### WORK TO BE COMPLETED
The reply should hold every line of the data, unchanged and complete.
___ SOURCE MATERIAL ___
Lemma placed_root k : (0 < h)%nat -> entries rootn <> [] ->
  let i := Nat.min (search rootn k) (length (entries rootn) - 1) in
  exists n, interp rd (child m rootn i) = Ok n /\ placed (h - 1) k [mkFrame n 0 false; mkFrame rootn i false].
Proof.
  intros Hh Hne i. pose proof Hok as (Hl & Hf & Hs). pose proof (entries_sorted _ _ _ _ Hf Hs) as Hes.
  assert (i < length (entries rootn))%nat as Hlt by (subst i; destruct (entries rootn); simpl; [done|lia]).
  destruct (drop_lt _ _ Hlt) as (e & He & Hd). replace h with (S (h - 1)) in Hok, Hlvl0 by lia.
  destruct (child_ok rd m rootn Htop Hroot (h - 1) rootn i e Hok He) as (n & Hn & Hrn & Hokn & Hkids & Hnn & Hlkn).
  exists n. split; [done|]. split.
  - right. split; [done|]. cbn [fn fi]. split; [destruct (entries n); simpl; [done|lia]|]. split.
    + right. cbn [fn fi]. split; [done|by left].
    + exists e, (drop (S i) (entries rootn)). split; [|done]. cbn [rem fend fi fn]. by rewrite Hd, app_nil_r.
  - destruct (search_spec rootn k Hes) as (es1 & es2 & Ees & Esr & H1 & H2).
    eexists _, _, (take i (entries rootn)), e, _. split_and!; [done|done|done|done| | | | |done].
    + cbn [rem fend fi fn]. by rewrite Hd, app_nil_r.
    + rewrite Hlvl0, <-Hd, take_drop. done.
    + rewrite Ees, take_app_le by (subst i; lia). by apply Forall_take.
    + destruct (decide (search rootn k < length (entries rootn))%nat) as [Hin|Hout].
      * left. assert (es2 = e :: drop (S i) (entries rootn)) as E2.
        { assert (i = length es1) as Ei by (subst i; lia). rewrite <-Hd, Ees, Ei, drop_app_length. done. }
        rewrite E2 in H2. by apply Forall_cons in H2 as [? _].
      * right. apply drop_ge. subst i. lia.
Qed.

Lemma seekLoop_placed k d : forall fuel lv c, placed (lv + d) k c -> (lv + d < h)%nat -> (d <= fuel)%nat ->
  exists c', interp rd (seekLoop fuel m lv k c) = Ok c' /\ placed lv k c'.
Proof.
  induction d as [|d IH]; intros fuel lv c Hp Hlv Hf.
  - rewrite Nat.add_0_r in Hp. exists c. split; [|done]. destruct Hp as [Hc (f & ps & _ & _ & _ & -> & _ & _ & Hend & _)].
    destruct Hc as [?|[(Hl & _) _]]; [congruence|].
    destruct fuel; cbn [seekLoop]; rewrite Hl, (proj2 (Nat.leb_le _ _)) by lia; done.
  - destruct fuel as [|fuel]; [lia|]. replace (lv + S d)%nat with (S (lv + d)) in * by lia.
    pose proof Hp as [Hc (f & ps & _ & _ & _ & -> & _ & _ & Hend & _)].
    destruct Hc as [?|[(Hl & _) _]]; [congruence|]. cbn [seekLoop]. rewrite Hl, (proj2 (Nat.leb_gt _ _)) by lia.
    destruct (placed_down (lv + d) k _ Hlv Hp) as (f' & ps' & n & [= <- <-] & Hn & Hpl).
    rewrite interp_bind by auto with reads. rewrite Hn. apply IH; [done|lia|lia].
Qed.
___
### EXERCISE SOLUTION
Lemma placed_root k : (0 < h)%nat -> entries rootn <> [] ->
  let i := Nat.min (search rootn k) (length (entries rootn) - 1) in
  exists n, interp rd (child m rootn i) = Ok n /\ placed (h - 1) k [mkFrame n 0 false; mkFrame rootn i false].
Proof.
  intros Hh Hne i. pose proof Hok as (Hl & Hf & Hs). pose proof (entries_sorted _ _ _ _ Hf Hs) as Hes.
  assert (i < length (entries rootn))%nat as Hlt by (subst i; destruct (entries rootn); simpl; [done|lia]).
  destruct (drop_lt _ _ Hlt) as (e & He & Hd). replace h with (S (h - 1)) in Hok, Hlvl0 by lia.
  destruct (child_ok rd m rootn Htop Hroot (h - 1) rootn i e Hok He) as (n & Hn & Hrn & Hokn & Hkids & Hnn & Hlkn).
  exists n. split; [done|]. split.
  - right. split; [done|]. cbn [fn fi]. split; [destruct (entries n); simpl; [done|lia]|]. split.
    + right. cbn [fn fi]. split; [done|by left].
    + exists e, (drop (S i) (entries rootn)). split; [|done]. cbn [rem fend fi fn]. by rewrite Hd, app_nil_r.
  - destruct (search_spec rootn k Hes) as (es1 & es2 & Ees & Esr & H1 & H2).
    eexists _, _, (take i (entries rootn)), e, _. split_and!; [done|done|done|done| | | | |done].
    + cbn [rem fend fi fn]. by rewrite Hd, app_nil_r.
    + rewrite Hlvl0, <-Hd, take_drop. done.
    + rewrite Ees, take_app_le by (subst i; lia). by apply Forall_take.
    + destruct (decide (search rootn k < length (entries rootn))%nat) as [Hin|Hout].
      * left. assert (es2 = e :: drop (S i) (entries rootn)) as E2.
        { assert (i = length es1) as Ei by (subst i; lia). rewrite <-Hd, Ees, Ei, drop_app_length. done. }
        rewrite E2 in H2. by apply Forall_cons in H2 as [? _].
      * right. apply drop_ge. subst i. lia.
Qed.

Lemma seekLoop_placed k d : forall fuel lv c, placed (lv + d) k c -> (lv + d < h)%nat -> (d <= fuel)%nat ->
  exists c', interp rd (seekLoop fuel m lv k c) = Ok c' /\ placed lv k c'.
Proof.
  induction d as [|d IH]; intros fuel lv c Hp Hlv Hf.
  - rewrite Nat.add_0_r in Hp. exists c. split; [|done]. destruct Hp as [Hc (f & ps & _ & _ & _ & -> & _ & _ & Hend & _)].
    destruct Hc as [?|[(Hl & _) _]]; [congruence|].
    destruct fuel; cbn [seekLoop]; rewrite Hl, (proj2 (Nat.leb_le _ _)) by lia; done.
  - destruct fuel as [|fuel]; [lia|]. replace (lv + S d)%nat with (S (lv + d)) in * by lia.
    pose proof Hp as [Hc (f & ps & _ & _ & _ & -> & _ & _ & Hend & _)].
    destruct Hc as [?|[(Hl & _) _]]; [congruence|]. cbn [seekLoop]. rewrite Hl, (proj2 (Nat.leb_gt _ _)) by lia.
    destruct (placed_down (lv + d) k _ Hlv Hp) as (f' & ps' & n & [= <- <-] & Hn & Hpl).
    rewrite interp_bind by auto with reads. rewrite Hn. apply IH; [done|lia|lia].
Qed.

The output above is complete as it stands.